__What to produce__:
Identify all lines in the listing that include the word "Implicit", and copy them out.

__Supplied data__:
********

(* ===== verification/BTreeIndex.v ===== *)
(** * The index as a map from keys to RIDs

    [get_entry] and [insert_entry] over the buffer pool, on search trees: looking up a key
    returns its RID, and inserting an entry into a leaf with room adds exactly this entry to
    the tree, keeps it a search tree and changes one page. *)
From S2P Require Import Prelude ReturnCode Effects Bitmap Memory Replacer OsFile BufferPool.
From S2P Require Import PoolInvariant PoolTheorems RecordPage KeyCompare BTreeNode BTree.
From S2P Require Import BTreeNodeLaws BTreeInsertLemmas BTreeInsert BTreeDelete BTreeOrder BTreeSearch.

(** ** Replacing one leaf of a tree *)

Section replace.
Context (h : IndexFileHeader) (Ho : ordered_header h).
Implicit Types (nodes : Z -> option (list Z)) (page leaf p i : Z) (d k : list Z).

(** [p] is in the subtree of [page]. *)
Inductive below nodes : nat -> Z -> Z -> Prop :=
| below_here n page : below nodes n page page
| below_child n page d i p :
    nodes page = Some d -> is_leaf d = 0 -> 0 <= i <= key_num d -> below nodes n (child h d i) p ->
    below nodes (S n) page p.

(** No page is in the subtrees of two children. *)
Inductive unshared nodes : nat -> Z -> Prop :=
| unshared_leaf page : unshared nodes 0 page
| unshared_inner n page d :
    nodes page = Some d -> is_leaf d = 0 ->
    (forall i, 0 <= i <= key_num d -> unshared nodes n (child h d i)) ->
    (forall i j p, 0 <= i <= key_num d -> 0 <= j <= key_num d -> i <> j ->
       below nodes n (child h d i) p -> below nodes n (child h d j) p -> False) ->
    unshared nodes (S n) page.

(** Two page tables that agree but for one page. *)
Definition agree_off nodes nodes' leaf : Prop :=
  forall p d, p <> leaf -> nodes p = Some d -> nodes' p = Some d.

********

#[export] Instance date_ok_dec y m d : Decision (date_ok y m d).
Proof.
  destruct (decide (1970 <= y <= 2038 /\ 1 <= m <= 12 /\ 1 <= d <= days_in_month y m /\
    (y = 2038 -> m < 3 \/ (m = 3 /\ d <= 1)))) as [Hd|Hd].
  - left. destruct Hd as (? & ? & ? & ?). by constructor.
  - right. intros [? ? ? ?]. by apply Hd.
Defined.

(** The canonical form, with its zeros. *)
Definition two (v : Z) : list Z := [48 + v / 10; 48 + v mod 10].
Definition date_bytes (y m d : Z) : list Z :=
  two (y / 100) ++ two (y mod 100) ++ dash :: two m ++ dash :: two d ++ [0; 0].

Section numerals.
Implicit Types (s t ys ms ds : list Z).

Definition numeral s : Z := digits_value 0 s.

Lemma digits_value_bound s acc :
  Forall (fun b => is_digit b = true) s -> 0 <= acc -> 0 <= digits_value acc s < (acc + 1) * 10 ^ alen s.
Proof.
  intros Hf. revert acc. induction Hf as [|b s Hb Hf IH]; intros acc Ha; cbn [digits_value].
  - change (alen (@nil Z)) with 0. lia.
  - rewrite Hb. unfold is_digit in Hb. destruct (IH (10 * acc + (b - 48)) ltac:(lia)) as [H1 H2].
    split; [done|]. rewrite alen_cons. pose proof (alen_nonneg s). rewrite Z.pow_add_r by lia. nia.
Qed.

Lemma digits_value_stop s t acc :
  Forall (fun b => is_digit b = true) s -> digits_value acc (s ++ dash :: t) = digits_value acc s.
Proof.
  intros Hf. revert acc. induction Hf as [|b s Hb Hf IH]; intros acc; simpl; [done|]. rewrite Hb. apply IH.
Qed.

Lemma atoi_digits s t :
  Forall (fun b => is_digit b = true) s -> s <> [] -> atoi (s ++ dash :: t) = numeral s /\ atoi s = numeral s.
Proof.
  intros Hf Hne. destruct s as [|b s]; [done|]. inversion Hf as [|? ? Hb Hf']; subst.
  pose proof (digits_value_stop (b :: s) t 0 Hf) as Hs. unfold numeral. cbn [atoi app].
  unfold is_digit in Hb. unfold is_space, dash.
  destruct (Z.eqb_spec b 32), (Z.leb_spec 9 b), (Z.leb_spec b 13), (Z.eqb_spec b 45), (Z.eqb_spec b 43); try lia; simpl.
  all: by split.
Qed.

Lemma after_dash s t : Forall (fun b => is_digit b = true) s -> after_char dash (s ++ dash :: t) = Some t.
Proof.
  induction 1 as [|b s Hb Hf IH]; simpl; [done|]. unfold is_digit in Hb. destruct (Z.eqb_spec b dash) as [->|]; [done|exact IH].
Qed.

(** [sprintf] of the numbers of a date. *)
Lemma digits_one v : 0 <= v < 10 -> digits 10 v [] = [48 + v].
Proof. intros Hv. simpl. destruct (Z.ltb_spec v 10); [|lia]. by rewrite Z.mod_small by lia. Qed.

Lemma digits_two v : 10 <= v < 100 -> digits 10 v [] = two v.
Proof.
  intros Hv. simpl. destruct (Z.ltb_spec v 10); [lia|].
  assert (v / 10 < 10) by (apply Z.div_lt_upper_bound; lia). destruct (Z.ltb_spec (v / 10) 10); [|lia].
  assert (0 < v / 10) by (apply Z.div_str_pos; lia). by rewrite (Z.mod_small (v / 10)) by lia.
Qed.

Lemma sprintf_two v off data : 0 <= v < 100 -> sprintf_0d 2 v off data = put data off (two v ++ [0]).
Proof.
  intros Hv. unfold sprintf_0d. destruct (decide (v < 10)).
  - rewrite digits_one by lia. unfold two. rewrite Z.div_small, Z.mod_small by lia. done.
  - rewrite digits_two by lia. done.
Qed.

********

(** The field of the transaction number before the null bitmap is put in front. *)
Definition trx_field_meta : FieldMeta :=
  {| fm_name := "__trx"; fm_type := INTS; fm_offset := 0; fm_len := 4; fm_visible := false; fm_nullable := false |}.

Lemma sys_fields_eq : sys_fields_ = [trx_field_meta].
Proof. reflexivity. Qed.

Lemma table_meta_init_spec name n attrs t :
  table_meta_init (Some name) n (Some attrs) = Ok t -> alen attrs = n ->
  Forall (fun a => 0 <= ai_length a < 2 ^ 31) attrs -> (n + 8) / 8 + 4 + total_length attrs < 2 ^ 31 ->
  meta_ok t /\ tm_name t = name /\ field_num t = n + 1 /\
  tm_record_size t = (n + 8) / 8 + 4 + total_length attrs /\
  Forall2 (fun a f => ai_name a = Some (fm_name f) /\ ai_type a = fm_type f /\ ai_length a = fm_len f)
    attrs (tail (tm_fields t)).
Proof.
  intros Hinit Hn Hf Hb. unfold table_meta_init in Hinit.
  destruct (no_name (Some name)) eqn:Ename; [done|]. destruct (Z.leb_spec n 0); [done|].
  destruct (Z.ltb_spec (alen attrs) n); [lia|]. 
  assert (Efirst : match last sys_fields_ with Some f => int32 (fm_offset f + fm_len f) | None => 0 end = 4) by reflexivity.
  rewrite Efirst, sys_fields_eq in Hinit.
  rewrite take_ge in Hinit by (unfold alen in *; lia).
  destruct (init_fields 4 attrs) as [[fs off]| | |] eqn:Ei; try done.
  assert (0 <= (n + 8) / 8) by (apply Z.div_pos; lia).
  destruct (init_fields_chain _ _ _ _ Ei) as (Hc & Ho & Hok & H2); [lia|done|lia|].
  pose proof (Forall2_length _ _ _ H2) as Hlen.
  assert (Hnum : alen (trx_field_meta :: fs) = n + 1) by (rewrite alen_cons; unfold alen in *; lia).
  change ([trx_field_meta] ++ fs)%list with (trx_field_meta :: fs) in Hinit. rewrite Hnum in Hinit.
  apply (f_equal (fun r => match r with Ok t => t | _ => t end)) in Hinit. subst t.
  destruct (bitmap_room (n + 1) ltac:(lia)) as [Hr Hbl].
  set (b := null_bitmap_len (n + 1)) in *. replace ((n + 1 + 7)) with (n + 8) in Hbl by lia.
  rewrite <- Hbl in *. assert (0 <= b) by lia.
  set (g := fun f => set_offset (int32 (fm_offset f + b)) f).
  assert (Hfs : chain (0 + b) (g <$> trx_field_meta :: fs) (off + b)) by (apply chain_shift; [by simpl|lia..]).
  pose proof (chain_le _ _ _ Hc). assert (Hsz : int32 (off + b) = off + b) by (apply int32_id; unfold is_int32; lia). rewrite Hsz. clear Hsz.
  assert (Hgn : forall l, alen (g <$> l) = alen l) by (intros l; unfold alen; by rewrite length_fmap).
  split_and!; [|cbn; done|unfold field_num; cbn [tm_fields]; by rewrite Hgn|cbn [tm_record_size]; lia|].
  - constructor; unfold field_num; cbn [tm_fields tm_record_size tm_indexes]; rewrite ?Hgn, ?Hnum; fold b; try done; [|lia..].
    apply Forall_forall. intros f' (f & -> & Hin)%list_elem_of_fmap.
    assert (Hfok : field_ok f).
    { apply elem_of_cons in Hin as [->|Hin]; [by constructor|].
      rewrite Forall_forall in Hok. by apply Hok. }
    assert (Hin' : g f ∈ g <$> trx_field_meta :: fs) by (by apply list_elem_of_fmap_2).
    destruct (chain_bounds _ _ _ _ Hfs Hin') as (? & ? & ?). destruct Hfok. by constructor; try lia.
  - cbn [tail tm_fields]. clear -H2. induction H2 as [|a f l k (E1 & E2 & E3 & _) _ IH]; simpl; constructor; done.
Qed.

********

__Task output__:
Implicit Types (nodes : Z -> option (list Z)) (page leaf p i : Z) (d k : list Z).
Implicit Types (s t ys ms ds : list Z).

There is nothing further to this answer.